Как только группа, которую вел Ромуальдо, по кличке Шакал, вошла в пещеру, кто—то зажег фонарь, осветив им каменистые стены, и все бросились на землю. В ширину пещера достигала местами трех метров, а высота ее позволяла стоять в полный рост. Сразу было видно, что пользовались ею не впервые.
— Пойдем со мной! — приказал Шакал Освальдо Деласу, и они вдвоем направились в глубь пещеры.
Там громоздилась куча камней, и Ромуальдо начал отваливать их.
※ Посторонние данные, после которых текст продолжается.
Lemma checkEntitlement_IsSpaceMember_witness :
  checkEntitlement ca0 (join alice) freshState
  = (Ok (mkBool true EntitlementResultReason_NONE), snd (probesOf (join alice))).
Proof.
  assert (H0 : kind (join alice) = chainAuthKindIsSpaceMember) by reflexivity.
  assert (H1 : checkStreamIsEnabled ca0 (join alice) freshState
               = (Ok (true, EntitlementResultReason_SPACE_DISABLED), afterEnabled (join alice)))
    by (vm_compute; reflexivity).
  assert (H2 : getLinkedWallets ca0 (join alice) (afterEnabled (join alice))
               = (Ok (walletsOf (join alice)), afterWallets (join alice)))
    by (vm_compute; reflexivity).
  assert (H4 : (Z.of_nat (List.length (walletsOf (join alice))) <= linkedWalletsLimit ca0)%Z)
    by (vm_compute; discriminate).
  assert (H5 : runMembershipChecks ca0 (spaceId (join alice))
                 (completionOrder (walletsOf (join alice)))
                 {| isMemberResults := []; isMemberError := [] |} (afterWallets (join alice))
               = (fst (probesOf (join alice)), snd (probesOf (join alice))))
    by (vm_compute; reflexivity).
  apply (checkEntitlement_IsSpaceMember ca0 (join alice) freshState _ _ _ _ _ _
           H0 H1 H2 H4 H5).
  vm_compute. apply Exists_cons_hd. split; reflexivity.
Defined.

Lemma evaluateEntitlementData_without_rules_witness :
  exists b,
    evaluateEntitlementData ca0 [openList] (write alice) freshState = (Ok b, freshState)
    /\ (b = true <->
        Exists (userListPasses (deserializeWallets (linkedWallets (write alice))))
          [openList]).
Proof.
  apply (evaluateEntitlementData_without_rules ca0 [openList] (write alice) freshState).
  constructor; [split; discriminate | constructor].
Defined.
— Помоги мне, — попросил он, а немного погодя громко позвал: — Хрипатый, Порруа, Аренсибия, идите все сюда!
Они подошли.
— Вот наши «игрушки», — указал Шакал на оружие, спрятанное под камнями.
— Если бы янки могли меня увидеть с одной из этих «пушек»! — сокрушался Освальдо Делас, наклоняясь за приглянувшимся ему пистолетом.
Это послужило сигналом для всех. Словно по команде, Хрипатый, Марио и Хулио Порруа, Тито, по кличке Гаванец, и Хуанито, по кличке Джонни, бросились выбирать оружие. Аренсибия заглянул через их плечи и не раздумывая схватил автомат. Потом отошел в сторону и стал сбрасывать темно—зеленую форму, чтобы переодеться в костюм, который принес из машины. «Вполне достаточно для любого из этих молокососов, охраняющих берег, — подумал он. — Да и пистолет, как всегда, при мне».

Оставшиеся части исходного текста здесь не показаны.